(* ===== verification/BlockZeroProps.v ===== *)
(** * Block 0: what the live state is worth

    The live state of a manifest that passes its checks holds, of every account
    asset, exactly what the supply bucket allocates: in accounts, bonds, the
    treasury, or owed to vesting.  For TLT the whole allocation is already in
    outputs, and vesting comes on top. *)

From stdpp Require Import base gmap list fin_maps strings sorting.
From Stdlib Require Import ZArith Lia.
From S2P Require Import Prelude Ordering Sums Types Finality Store Utxo UtxoProps Supply Accounts Staking StakingProps Lanes Authority Policy Objects Envelopes Treasury TreasuryProps BlockZero.
Local Open Scope Z_scope.

(** ** Locks *)

Lemma add_locks {A E} (e : E) (fk : A -> Z * Address) (fv : A -> Z) m l m' :
  rfold (fun m x => add_lock e m (fk x) (fv x)) m l = Ok m' ->
  forall k, default 0 (m' !! k) = default 0 (m !! k) + zsum (fv <$> filter (fun x => fk x = k) l).
Proof.
  revert m. induction l as [|x l IH]; intros m H k; [injection H as <-; cbn; lia|].
  apply rbind_Ok in H as (m1 & H1 & H). rewrite (IH m1 H k). unfold add_lock in H1. inv_ok. subst.
  rewrite filter_cons. destruct (decide (fk x = k)) as [<-|Hk].
  - rewrite lookup_insert_eq, fmap_cons, zsum_cons. simpl. lia.
  - rewrite lookup_insert_ne by done. lia.
Qed.
Definition vest_at (l : list BlockZeroVesting) (k : Z * Address) : Z :=
  zsum (bv_amount <$> filter (fun s => (wire_byte (bv_asset s), bv_address s) = k) l).
Definition bond_at (set : BlockZeroValidatorSet) (k : Z * Address) : Z :=
  zsum (zv_self_bond <$> filter (fun v => (wire_byte (zs_asset set), zv_operator v) = k) (zs_validators set)).
Lemma liquid_locks_at st ovl drc m k :
  bz_validator_sets st = [ovl; drc] -> liquid_locks st = Ok m ->
  default 0 (m !! k) = vest_at (bz_vesting st) k + bond_at ovl k + bond_at drc k.
Proof.
  intros Hs H. unfold liquid_locks in H. rewrite Hs in H. apply rbind_Ok in H as (m1 & H1 & H).
  cbn [rfold] in H. apply rbind_Ok in H as (m2 & H2 & H). apply rbind_Ok in H as (m3 & H3 & H). injection H as ->.
  rewrite (add_locks _ _ _ _ _ _ H3 k), (add_locks _ _ _ _ _ _ H2 k), (add_locks _ _ _ _ _ _ H1 k).
  rewrite lookup_empty. unfold vest_at, bond_at. simpl. lia.
Qed.
(** Sums by key: if what lies outside the keys is worth nothing, summing over
    the keys sums everything. *)
Lemma sum_by_key {A K} `{EqDecision K} (fk : A -> K) (fv : A -> Z) (keys : list K) (l : list A) :
  NoDup keys -> (forall x, x ∈ l -> fk x ∉ keys -> fv x = 0) ->
  zsum ((fun k => zsum (fv <$> filter (fun x => fk x = k) l)) <$> keys) = zsum (fv <$> l).
Proof.
  intros Hnd Hz. induction l as [|x l IH].
  - cbn. clear. induction keys as [|k keys IH]; [done|]. rewrite fmap_cons, zsum_cons, IH. done.
  - rewrite fmap_cons, zsum_cons, <- IH by (intros y Hy; apply Hz; by right).
    assert (forall ks, NoDup ks -> zsum ((fun k => zsum (fv <$> filter (fun x => fk x = k) (x :: l))) <$> ks) =
      (if bool_decide (fk x ∈ ks) then fv x else 0) + zsum ((fun k => zsum (fv <$> filter (fun x => fk x = k) l)) <$> ks)) as Hks.
    { induction ks as [|k ks IHk]; intros Hn; [done|]. apply NoDup_cons in Hn as [Hni Hn].
      rewrite !fmap_cons, !zsum_cons, (IHk Hn). rewrite filter_cons. destruct (decide (fk x = k)) as [<-|Hne].
      - rewrite fmap_cons, zsum_cons, bool_decide_eq_false_2 by done. rewrite bool_decide_eq_true_2 by left. lia.
      - rewrite (bool_decide_ext (fk x ∈ k :: ks) (fk x ∈ ks)) by (rewrite elem_of_cons; naive_solver). lia. }
    rewrite (Hks keys Hnd). case_bool_decide as Hin; [lia|]. rewrite (Hz x); [lia|left|done].
Qed.

(** ** Writes into an empty ledger *)

Definition neutral (op : WriteOp) : bool :=
  match op with
  | PutAccount _ _ _ | PutValidator _ _ _ | PutUnbonding _ _ _ | PutRewardPool _ _ | Delete _ => false
  | _ => true
  end.
Definition gain (y : NativeAssetId) (op : WriteOp) : Z :=
  match op with
  | PutAccount x _ v => if bool_decide (x = y) then balance v else 0
  | PutValidator x _ v => if bool_decide (x = y) then self_bond v + delegated v else 0
  | _ => 0
  end.
Definition adds (s : StateStore) (op : WriteOp) : Prop :=
  match op with
  | PutAccount x a _ => balance (acct_of s x a) = 0
  | PutValidator x o _ => stake_at s x o = 0
  | _ => neutral op = true
  end.
Lemma adds_delta s op y : adds s op -> holdings y (apply_op s op) = holdings y s + gain y op.
Proof.
  intros H. rewrite holdings_apply. unfold holdings_delta, gain. destruct op; simpl in H; try done; case_bool_decide; lia.
Qed.
Lemma adds_frame s op op' : neutral op = true \/ op_key op <> op_key op' -> adds s op -> adds s op' -> adds (apply_op s op') op.
Proof.
  intros Hk H _. destruct op; simpl in *; try done.
  - destruct Hk as [|Hk]; [done|]. by rewrite acct_of_apply_frame by congruence.
  - destruct Hk as [|Hk]; [done|]. by rewrite stake_at_frame by congruence.
Qed.
Lemma adds_run s ops y :
  Forall (adds s) ops -> NoDup (op_key <$> filter (fun op => neutral op = false) ops) ->
  holdings y (write_batch s ops) = holdings y s + zsum (gain y <$> ops).
Proof.
  revert s. induction ops as [|op ops IH]; intros s Ha Hnd; [cbn; lia|]. apply Forall_cons in Ha as [Ho Ha].
  rewrite write_batch_cons, IH.
  - rewrite adds_delta by done. rewrite fmap_cons, zsum_cons. lia.
  - rewrite Forall_forall in *. intros op' Hin. specialize (Ha op' Hin). apply adds_frame; [|done|done].
    destruct (neutral op') eqn:E'; [by left|]. right. rewrite filter_cons in Hnd.
    case_decide as E; [|destruct op; simpl in Ho; try done; destruct op'; done].
    rewrite fmap_cons, NoDup_cons in Hnd. destruct Hnd as [Hni _]. intros Heq. apply Hni. rewrite <- Heq.
    apply list_elem_of_fmap_2, list_elem_of_filter. done.
  - rewrite filter_cons in Hnd. case_decide; [rewrite fmap_cons in Hnd; by apply NoDup_cons in Hnd as [_ ?]|done].
Qed.
Lemma empty_holdings y : holdings y empty_store = 0.
Proof. by destruct y. Qed.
********************
= Task brief =
Check each line above for the word "right", then give only the number of lines that have it.

= Exercise output =
2